Üç hedef genin Ubiq CasRx sisteminin toksisitesini doğrulayan U6 gRNA Y heterozipöz sinekler dayanılmazdır ve ikinci başlangıç larva aşamasının ötesinde büyümez. Hayatta kalan Ubq CasRx ve U6 gRNA W heterozygous sinekleri, belirgin bir tamamen penetrant geniş gözlü fenotip göstermektedir. Ayrıca üç hedef gen için hedef gen transkriptlerinde de önemli bir azalma gözlenmektedir.

CasRx tarafından indüklenen hedef dışı aktivitenin kanıtı, CasRx'ten sinekleri ifade eden örnekler ile dCasRx ifade eden sineklerden alınan örnekler arasındaki diferansiyel eksprese transkriptler karşılaştırıldığında da gözlenir. İki adımlı çaprazda, sadece üç trans genin kombinasyonu% 100 ölümcüllükle sonuçlanır.

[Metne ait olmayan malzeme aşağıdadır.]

Lemma wp_cgaputc c s :
  screen_ok s ->
  wp (cgaputc c) (fun _ s' => screen_ok s' /\ has_uart s' = has_uart s /\ uart s' = uart s) s.
Proof.
  intros [Hl Hc Hp]. unfold cgaputc. apply wp_bind, wp_gets, wp_bind, wp_gets. fold (cursor s).
  apply wp_bind. pose proof (Z.mod_pos_bound (cursor s) 80 ltac:(lia)) as Hm.
  pose proof (Z.div_mod (cursor s) 80 ltac:(lia)) as Hd.
  assert (Hfin : forall s', has_uart s' = has_uart s -> uart s' = uart s -> panicked s' = panicked s ->
     length (crt s') = Z.to_nat (25 * 80) -> 0 <= cursor s' < 24 * 80 ->
     screen_ok s' /\ has_uart s' = has_uart s /\ uart s' = uart s).
  { intros s' ? ? Hp' ? ?. split_and!; [split; [done..|by rewrite Hp']|done..]. }
  destruct (c =? 10); [|destruct (c =? BACKSPACE)].
  - apply wp_ret. apply (wp_cga_scroll _ s); auto; lia.
  - apply wp_ret. apply (wp_cga_scroll _ s); auto. destruct (0 <? cursor s) eqn:E; lia.
  - apply wp_bind, wp_crt_store; [lia|]. apply wp_ret.
    apply (wp_cga_scroll _ s); simpl; auto; [lia|by rewrite length_insert].
Qed.

Definition sent (c : Z) (s : screen) : screen := if has_uart s then send c s else s.

Lemma sent_crt c s : crt (sent c s) = crt s.
Proof. unfold sent. by destruct (has_uart s). Qed.
Lemma sent_reg14 c s : reg14 (sent c s) = reg14 s.
Proof. unfold sent. by destruct (has_uart s). Qed.
Lemma sent_reg15 c s : reg15 (sent c s) = reg15 s.
Proof. unfold sent. by destruct (has_uart s). Qed.
Lemma sent_panicked c s : panicked (sent c s) = panicked s.
Proof. unfold sent. by destruct (has_uart s). Qed.
Lemma sent_has_uart c s : has_uart (sent c s) = has_uart s.
Proof. unfold sent. destruct (has_uart s) eqn:E; [simpl|]; done. Qed.
Lemma sent_uart c s : uart (sent c s) = uart s ++ if has_uart s then [u8 c] else [].
Proof. unfold sent. destruct (has_uart s); [done|]. by rewrite app_nil_r. Qed.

Üç bileşenli CasRx sistem tasarımı kullanılarak dokuya özgü RNA hedeflemesi kullanılırken, genel CasRx ifadesi UAST promotörü kullanılarak Ubiq promotörüne kıyasla düşürüldüğünde toksisite seviyesi azalır.

Doğru cinsiyet sinekleri ve doğru fenotipler kullanılarak genetik sürecin doğru şekilde kurulması önemlidir.